With chapter five, we travel west. First, Emir-Sayers critiques the present state of Western reception of medieval Islamic miniature painting, which she accuses of perpetuating a heavy-handed ‘“iconophobic fallacy” [that] imprisons scholarship in a set of vicious circles’ (p. 79). A brief history of the twentieth-century adoption of miniature tropes (colour and pattern) by Western painters follows, with the author astutely perceiving that Matisse grasped the “spirit” but not the “letter” of his medieval sources (p. 89). ‘All the more remarkable, then, that in the Middle East and the West alike, these techniques were employed to enable a form of perception not given by the contemplation of mere things’ (p. 5). This comparison anticipates a lateral move from Western art to Western philosophy, which chapter six handles through a consideration of Honoré de Balzac, Edmund Husserl and, most extensively, Martin Heidegger. Although Emir Sayers’s reading of ‘The Origin of the Work of Art’ produces some compelling anti-Cartesian parallels between Heidegger and Ibn Arabi, her exegesis of the former’s concepts of ‘equipment,’ ‘earth,’ and ‘world’ is convoluted whilst also lacking the analytical depth found, for example, in the first chapter of Graham Harman’s Tool-Being: Heidegger and the Metaphysics of Objects (2002). Likewise, Harman’s Art and Objects offers a more comprehensive post-Heideggerian critical theory of art than The Veil of Depiction, despite its dearth of medieval sources. Emir-Sayers thus deserves praise for putting Heideggerian metaphysics into dialogue with Sufi thought and the medieval Middle East, but her presentation of Heidegger, in contrast to her insightful engagement with Ibn Arabi, is likely to be confusing for the reader unfamiliar with the German philosopher and yet not elaborate enough for the Heideggerian scholar.

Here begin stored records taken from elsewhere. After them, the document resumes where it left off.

(** C2, amended: for every input list of ISBNs processed by
    [get_desc_wc], if the lookup of the description in the response for
    some ISBN raises [KeyError], the word count recorded for that ISBN is
    zero and processing continues: the outcome is the one there would be
    had that response contained the description, with a zero at that
    position, and the same requests are sent. *)
Theorem get_desc_wc_missing_key_counts_zero
    (server1 server2 : trace → str → http_outcome) (l : list str) (t : trace)
    (k : nat) (isbn : str) (missing present : json) (s : str) :
  l !! k = Some isbn →
  server1 (t ++ urls_of l k) (url ++ isbn) = Answer (Response (Some missing)) →
  description_of missing = Raise KeyError →
  server2 (t ++ urls_of l k) (url ++ isbn) = Answer (Response (Some present)) →
  description_of present = Ok (JStr s) →
  (∀ (i : nat) (isbn' : str), l !! i = Some isbn' → i ≠ k →
     server1 (t ++ urls_of l i) (url ++ isbn')
     = server2 (t ++ urls_of l i) (url ++ isbn')) →
  get_desc_wc server1 l t
  = (<[k:=0]> <$> (get_desc_wc server2 l t).1, (get_desc_wc server2 l t).2) ∧
  ∀ wcs, (get_desc_wc server1 l t).1 = Ok wcs → wcs !! k = Some 0.
Proof.
  intros Hk Hmissing Hkey Hpresent Hstr Hsame.
  assert (item_outcome server1 (t ++ urls_of l k) isbn = Ok 0) as H1.
  { apply item_outcome_Ok. exists missing. split; [done|]. by right. }
  assert (∃ n, item_outcome server2 (t ++ urls_of l k) isbn = Ok n) as H2.
  { eexists. apply item_outcome_Ok. exists present. split; [done|].
    left. by exists s. }
  rewrite !get_desc_wc_outcomes. split.
  - by apply (outcomes_zero_at server1 server2 l t k isbn).
  - intros wcs Hwcs. apply outcomes_Ok in Hwcs as [_ Hpos].
    destruct (Hpos k isbn Hk) as (n & Hn & Hout). congruence.
Qed.

(** Three ISBNs, the second of which has a [volumeInfo] without
    ['description'] where the other server has three words. *)
Lemma get_desc_wc_missing_key_counts_zero_witness :
  get_desc_wc
    (scripted [Answer (Response (Some (book "A novel")));
               Answer (Response (Some book_without_description));
               Answer (Response (Some (book "Fifty-five essays, in one volume")))])
    [lit "0435910108"; lit "0618155872"; lit "0140283331"] []
  = (Ok [2; 0; 5],
     [url ++ lit "0435910108"; url ++ lit "0618155872"; url ++ lit "0140283331"]).
Proof.
  pose proof (get_desc_wc_missing_key_counts_zero
    (scripted [Answer (Response (Some (book "A novel")));
               Answer (Response (Some book_without_description));
               Answer (Response (Some (book "Fifty-five essays, in one volume")))])
    (scripted [Answer (Response (Some (book "A novel")));
               Answer (Response (Some (book "Three short words")));
               Answer (Response (Some (book "Fifty-five essays, in one volume")))])
    [lit "0435910108"; lit "0618155872"; lit "0140283331"] [] 1%nat
    (lit "0618155872") book_without_description (book "Three short words")
    (lit "Three short words")) as Hzero.
  destruct Hzero as [Hrun _].
  - reflexivity.
  - reflexivity.
  - vm_compute. reflexivity.
  - reflexivity.
  - vm_compute. reflexivity.
  - intros [|[|[|i]]] isbn' Hi Hne; [reflexivity|done|reflexivity|done].
  - rewrite Hrun. vm_compute. reflexivity.
Defined.

(** ** C3: one count per ISBN, in order *)

(** C3, as stated, does not hold: [get_desc_wc] does not return a list for
    every input. For a one-element list whose response is [{'items': []}]
    it raises [IndexError] and returns nothing. *)
Lemma get_desc_wc_may_return_no_list :
  get_desc_wc (always empty_items) [lit "0435910108"] []
  = (Raise IndexError, [url ++ lit "0435910108"]) ∧
  ¬ (∀ (server : trace → str → http_outcome) (l : list str) (t : trace),
       ∃ wcs, (get_desc_wc server l t).1 = Ok wcs ∧ length wcs = length l).
Proof.
  assert (get_desc_wc (always empty_items) [lit "0435910108"] []
          = (Raise IndexError, [url ++ lit "0435910108"])) as Hraise
    by (vm_compute; reflexivity).
  split; [done|]. intros Hclaim.
  destruct (Hclaim (always empty_items) [lit "0435910108"] []) as (wcs & Hwcs & _).
  by rewrite Hraise in Hwcs.
Qed.

(** C3, amended: for every input list of ISBNs, [get_desc_wc] returns a
    list exactly when the response for every ISBN of the list is JSON in
    which the lookup of the description finds a string or raises
    [KeyError]; the list returned has exactly the length of the input, and
    for every position [i] its [i]-th element is the word count derived
    from the response for the [i]-th ISBN (the number of tokens of the
    description, or zero). For the empty input list the result is the
    empty list. *)
Theorem get_desc_wc_positional
    (server : trace → str → http_outcome) (l : list str) (t : trace)
    (wcs : list Z) :
  ((get_desc_wc server l t).1 = Ok wcs ↔
   length wcs = length l ∧
   ∀ (i : nat) (isbn : str), l !! i = Some isbn →
     ∃ data n,
       server (t ++ urls_of l i) (url ++ isbn) = Answer (Response (Some data)) ∧
       is_word_count data n ∧ wcs !! i = Some n) ∧
  get_desc_wc server [] t = (Ok [], t).
Proof.
  split; [|done].
  rewrite get_desc_wc_outcomes, outcomes_Ok.
  split; intros [Hlen Hpos]; (split; [done|]); intros i isbn Hi.
  - destruct (Hpos i isbn Hi) as (n & Hn & Hout).
    apply item_outcome_Ok in Hout as (data & Hdata & Hcount).
    by exists data, n.
  - destruct (Hpos i isbn Hi) as (data & n & Hdata & Hcount & Hn).
    exists n. split; [done|]. apply item_outcome_Ok. by exists data.
Qed.

(** Two ISBNs: a description of five words, then no ['items']. *)
Lemma get_desc_wc_positional_witness :
  length [5; 0] = length [lit "0618155872"; lit "0435910108"] ∧
  ∀ (i : nat) (isbn : str),
    [lit "0618155872"; lit "0435910108"] !! i = Some isbn →
    ∃ data n,
      scripted [Answer (Response (Some (book "An anthology of  fifty-five essays")));
                Answer (Response (Some no_items))]
        ([] ++ urls_of [lit "0618155872"; lit "0435910108"] i) (url ++ isbn)
      = Answer (Response (Some data)) ∧
      is_word_count data n ∧ [5; 0] !! i = Some n.
Proof.
  apply (proj1 (proj1 (get_desc_wc_positional
    (scripted [Answer (Response (Some (book "An anthology of  fifty-five essays")));
               Answer (Response (Some no_items))])
    [lit "0618155872"; lit "0435910108"] [] [5; 0]))).
  vm_compute. reflexivity.
Defined.

(** ** C4: the list function and the single-item function *)

(** C4: for every list of ISBNs and every fixed assignment of HTTP
    responses to ISBNs, [get_desc_wc] applied to the list gives what
    mapping [get_desc_wc_parallel] over the list, element by element,
    gives: the same list of word counts, or the same exception, after the
    same requests; and it returns a list exactly when each call of
    [get_desc_wc_parallel] on its own returns the element at its
    position. *)
Theorem get_desc_wc_is_map_of_parallel
    (f : str → http_outcome) (l : list str) (t : trace) :
  get_desc_wc (assigned f) l t
  = comprehension (get_desc_wc_parallel (assigned f)) l t ∧
  ∀ wcs : list Z,
    (get_desc_wc (assigned f) l t).1 = Ok wcs ↔
    Forall2 (λ isbn n,
               ∀ t', (get_desc_wc_parallel (assigned f) isbn t').1 = Ok n)
            l wcs.
Proof.
  split; [by rewrite get_desc_wc_outcomes, comprehension_outcomes|].
  intros wcs.
  rewrite get_desc_wc_outcomes, outcomes_Ok, Forall2_same_length_lookup.
  split; intros [Hlen Hpos]; (split; [done|]).
  - intros i isbn n Hi Hn t'. rewrite get_desc_wc_parallel_outcome.
    destruct (Hpos i isbn Hi) as (n' & Hn' & Hout). simplify_eq.
    by rewrite <- Hout.
  - intros i isbn Hi.
    destruct (lookup_lt_is_Some_2 wcs i) as [n Hn].
    { rewrite <- Hlen. by eapply lookup_lt_Some. }
    exists n. split; [done|].
    specialize (Hpos i isbn n Hi Hn (t ++ urls_of l i)).
    by rewrite get_desc_wc_parallel_outcome in Hpos.
Qed.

By contrast, chapter seven expertly handles Merleau-Ponty’s reading of Cézanne and recognises how both the French phenomenologist and Ibn Arabi entice us to ask, ‘when the inner is the outer and the outer is the inner, what belongs to me and what to the world?’ (p. 150). Here, The Veil of Depiction might fruitfully be read in conjunction with Treharne’s Perceptions of Medieval Manuscripts; take, for example, its conclusion that ‘the creation of an illuminated manuscript does not only make a world reveal itself, it actually brings a world into being’ (p. 153). It is unfortunate, then, that Emir-Sayers seems unaware of Harman’s and Treharne’s aforementioned works. Still, The Veil of Depiction is commendable in its conclusory analyses of two paintings by the master Kamal al-din Bihzad (c.1455/60–1535), which develop Michael Barry’s own analyses of these works by drawing on the affinities between phenomenology and Sufism. Emir-Sayers’s latest book, in spite of its awkward treatment of Heidegger and its nonengagement with contemporary writings in the field, is an innovative and exciting publication that addresses a clear gap in phenomenological scholarship on the medieval Middle East.

1 I would like to thank the Gerda Henkel Stiftung for funding received during my doctoral research.